* **TASK ITEM**
Count every line below that holds "customHeader". The answer is the number alone.
***** TASK DATA *****
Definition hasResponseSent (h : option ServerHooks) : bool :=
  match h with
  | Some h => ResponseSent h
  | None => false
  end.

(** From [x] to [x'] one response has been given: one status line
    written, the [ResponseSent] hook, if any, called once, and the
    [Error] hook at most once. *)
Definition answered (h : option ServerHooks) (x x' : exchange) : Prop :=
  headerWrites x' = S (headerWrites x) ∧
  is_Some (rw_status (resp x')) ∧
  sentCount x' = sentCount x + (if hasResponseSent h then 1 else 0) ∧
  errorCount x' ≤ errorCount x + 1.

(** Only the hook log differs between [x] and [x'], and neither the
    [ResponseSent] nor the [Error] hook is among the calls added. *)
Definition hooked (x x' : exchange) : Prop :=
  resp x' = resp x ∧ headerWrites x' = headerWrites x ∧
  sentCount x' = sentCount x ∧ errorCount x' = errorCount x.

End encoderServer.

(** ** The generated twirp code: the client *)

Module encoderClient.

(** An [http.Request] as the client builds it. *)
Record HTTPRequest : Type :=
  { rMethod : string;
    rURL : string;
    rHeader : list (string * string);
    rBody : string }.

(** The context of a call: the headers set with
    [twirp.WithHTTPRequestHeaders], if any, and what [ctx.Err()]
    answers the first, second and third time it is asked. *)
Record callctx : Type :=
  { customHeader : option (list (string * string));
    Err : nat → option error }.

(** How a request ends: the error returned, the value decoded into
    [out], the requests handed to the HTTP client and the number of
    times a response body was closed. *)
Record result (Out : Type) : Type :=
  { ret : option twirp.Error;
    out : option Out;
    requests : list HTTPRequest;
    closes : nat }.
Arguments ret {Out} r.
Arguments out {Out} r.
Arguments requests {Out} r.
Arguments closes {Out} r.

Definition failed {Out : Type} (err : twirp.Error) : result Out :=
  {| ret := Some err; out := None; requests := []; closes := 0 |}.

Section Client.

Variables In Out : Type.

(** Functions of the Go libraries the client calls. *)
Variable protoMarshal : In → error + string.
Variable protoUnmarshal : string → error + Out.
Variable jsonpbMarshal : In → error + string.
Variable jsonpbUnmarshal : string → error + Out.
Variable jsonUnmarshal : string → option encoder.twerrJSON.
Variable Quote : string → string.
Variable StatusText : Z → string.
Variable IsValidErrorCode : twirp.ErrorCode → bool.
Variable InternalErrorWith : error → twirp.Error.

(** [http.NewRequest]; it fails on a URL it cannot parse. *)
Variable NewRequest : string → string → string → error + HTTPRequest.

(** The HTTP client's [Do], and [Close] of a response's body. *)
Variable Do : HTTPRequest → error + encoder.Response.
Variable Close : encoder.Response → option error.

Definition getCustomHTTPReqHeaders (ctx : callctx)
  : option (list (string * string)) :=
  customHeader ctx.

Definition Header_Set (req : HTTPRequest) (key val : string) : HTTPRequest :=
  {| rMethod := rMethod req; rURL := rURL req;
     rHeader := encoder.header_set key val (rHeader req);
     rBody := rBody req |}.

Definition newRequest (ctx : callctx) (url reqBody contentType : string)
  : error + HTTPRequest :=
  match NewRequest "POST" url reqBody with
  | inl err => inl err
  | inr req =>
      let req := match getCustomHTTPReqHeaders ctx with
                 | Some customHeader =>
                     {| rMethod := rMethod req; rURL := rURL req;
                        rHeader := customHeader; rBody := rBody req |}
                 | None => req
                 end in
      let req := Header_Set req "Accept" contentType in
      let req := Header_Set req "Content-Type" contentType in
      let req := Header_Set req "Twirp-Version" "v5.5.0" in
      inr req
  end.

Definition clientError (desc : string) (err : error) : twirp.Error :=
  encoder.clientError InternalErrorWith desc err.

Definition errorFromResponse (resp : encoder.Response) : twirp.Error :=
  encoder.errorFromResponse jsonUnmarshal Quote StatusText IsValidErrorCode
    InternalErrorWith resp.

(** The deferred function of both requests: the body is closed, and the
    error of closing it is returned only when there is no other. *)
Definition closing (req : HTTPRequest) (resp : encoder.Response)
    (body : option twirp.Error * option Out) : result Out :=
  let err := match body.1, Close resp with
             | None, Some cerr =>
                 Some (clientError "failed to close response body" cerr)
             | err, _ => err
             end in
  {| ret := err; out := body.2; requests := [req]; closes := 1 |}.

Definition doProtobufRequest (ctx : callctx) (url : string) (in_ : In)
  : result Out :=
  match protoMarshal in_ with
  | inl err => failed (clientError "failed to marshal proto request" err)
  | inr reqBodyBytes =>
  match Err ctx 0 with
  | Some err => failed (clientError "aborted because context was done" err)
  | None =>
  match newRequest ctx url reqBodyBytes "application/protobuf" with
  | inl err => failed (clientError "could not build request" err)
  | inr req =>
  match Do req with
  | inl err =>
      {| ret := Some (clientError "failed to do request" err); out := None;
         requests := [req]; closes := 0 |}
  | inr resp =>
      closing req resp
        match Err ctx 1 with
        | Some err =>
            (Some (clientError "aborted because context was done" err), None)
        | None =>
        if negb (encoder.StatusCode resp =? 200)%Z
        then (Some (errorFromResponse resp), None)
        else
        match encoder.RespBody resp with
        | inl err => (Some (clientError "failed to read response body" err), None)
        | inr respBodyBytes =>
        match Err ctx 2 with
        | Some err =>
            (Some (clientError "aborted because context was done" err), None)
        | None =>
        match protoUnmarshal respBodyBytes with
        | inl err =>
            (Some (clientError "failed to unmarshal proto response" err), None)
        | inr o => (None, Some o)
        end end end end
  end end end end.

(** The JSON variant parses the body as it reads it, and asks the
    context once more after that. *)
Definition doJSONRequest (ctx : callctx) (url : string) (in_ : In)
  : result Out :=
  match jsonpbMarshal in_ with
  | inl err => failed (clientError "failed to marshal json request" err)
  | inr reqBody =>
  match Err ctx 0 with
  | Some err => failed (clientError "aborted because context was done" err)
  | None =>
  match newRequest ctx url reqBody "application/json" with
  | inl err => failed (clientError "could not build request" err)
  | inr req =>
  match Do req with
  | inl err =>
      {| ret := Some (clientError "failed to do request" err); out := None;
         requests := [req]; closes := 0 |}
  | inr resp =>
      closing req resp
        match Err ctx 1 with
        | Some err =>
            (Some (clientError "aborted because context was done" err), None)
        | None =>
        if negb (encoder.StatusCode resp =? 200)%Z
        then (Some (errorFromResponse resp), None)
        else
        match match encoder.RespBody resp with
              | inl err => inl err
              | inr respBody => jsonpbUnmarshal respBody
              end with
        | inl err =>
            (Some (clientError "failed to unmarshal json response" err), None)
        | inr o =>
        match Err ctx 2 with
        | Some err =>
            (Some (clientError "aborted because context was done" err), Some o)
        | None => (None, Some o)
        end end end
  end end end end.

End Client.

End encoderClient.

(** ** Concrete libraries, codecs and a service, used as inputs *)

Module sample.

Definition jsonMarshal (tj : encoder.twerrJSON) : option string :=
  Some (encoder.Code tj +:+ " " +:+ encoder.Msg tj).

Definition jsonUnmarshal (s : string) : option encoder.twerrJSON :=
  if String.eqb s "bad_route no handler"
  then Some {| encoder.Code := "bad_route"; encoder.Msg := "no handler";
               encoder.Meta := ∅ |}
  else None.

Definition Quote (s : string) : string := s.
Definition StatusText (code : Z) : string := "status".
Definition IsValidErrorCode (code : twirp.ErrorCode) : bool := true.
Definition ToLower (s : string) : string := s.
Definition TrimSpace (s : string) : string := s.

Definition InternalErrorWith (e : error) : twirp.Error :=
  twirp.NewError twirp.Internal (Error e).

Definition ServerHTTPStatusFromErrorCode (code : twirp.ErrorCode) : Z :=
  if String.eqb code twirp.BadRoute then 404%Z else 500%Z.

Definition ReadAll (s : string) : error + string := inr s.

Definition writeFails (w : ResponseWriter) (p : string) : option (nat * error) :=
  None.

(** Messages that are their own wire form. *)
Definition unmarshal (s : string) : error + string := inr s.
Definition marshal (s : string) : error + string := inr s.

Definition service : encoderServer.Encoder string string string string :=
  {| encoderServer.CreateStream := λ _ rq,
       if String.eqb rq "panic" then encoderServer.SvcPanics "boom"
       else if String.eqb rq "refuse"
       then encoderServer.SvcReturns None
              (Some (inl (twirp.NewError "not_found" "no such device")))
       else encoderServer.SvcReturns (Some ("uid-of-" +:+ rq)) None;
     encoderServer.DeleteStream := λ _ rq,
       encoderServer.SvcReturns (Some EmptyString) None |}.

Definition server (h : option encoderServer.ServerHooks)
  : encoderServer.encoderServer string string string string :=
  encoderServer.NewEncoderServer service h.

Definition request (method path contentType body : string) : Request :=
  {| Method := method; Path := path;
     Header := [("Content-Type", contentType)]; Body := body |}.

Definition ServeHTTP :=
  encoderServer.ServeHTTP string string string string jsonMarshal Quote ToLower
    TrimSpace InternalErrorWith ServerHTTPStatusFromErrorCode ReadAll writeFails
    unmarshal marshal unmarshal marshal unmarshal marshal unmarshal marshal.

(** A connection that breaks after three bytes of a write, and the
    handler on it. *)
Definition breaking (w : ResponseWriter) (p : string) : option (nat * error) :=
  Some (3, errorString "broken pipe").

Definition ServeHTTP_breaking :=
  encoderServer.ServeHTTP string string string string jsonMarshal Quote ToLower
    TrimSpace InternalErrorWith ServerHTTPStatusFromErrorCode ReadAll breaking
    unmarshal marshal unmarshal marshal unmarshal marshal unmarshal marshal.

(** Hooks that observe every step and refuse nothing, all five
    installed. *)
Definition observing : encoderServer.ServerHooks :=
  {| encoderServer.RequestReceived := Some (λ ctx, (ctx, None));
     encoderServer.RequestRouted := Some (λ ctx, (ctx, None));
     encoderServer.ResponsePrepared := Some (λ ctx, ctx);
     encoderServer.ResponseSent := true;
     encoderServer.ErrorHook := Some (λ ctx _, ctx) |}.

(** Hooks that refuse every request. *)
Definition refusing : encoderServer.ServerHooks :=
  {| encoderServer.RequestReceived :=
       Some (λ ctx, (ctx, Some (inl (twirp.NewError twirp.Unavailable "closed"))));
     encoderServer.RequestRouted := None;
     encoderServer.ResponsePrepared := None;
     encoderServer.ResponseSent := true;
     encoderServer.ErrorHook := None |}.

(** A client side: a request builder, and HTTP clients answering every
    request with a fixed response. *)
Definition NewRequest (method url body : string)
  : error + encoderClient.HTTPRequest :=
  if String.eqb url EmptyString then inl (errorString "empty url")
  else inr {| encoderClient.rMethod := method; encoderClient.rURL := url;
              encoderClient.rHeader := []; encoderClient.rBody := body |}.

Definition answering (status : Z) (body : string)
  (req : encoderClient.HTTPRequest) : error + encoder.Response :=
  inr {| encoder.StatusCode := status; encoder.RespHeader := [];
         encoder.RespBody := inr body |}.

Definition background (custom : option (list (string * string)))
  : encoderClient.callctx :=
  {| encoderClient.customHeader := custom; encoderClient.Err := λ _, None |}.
*****
* **COMPLETED EXERCISE**
5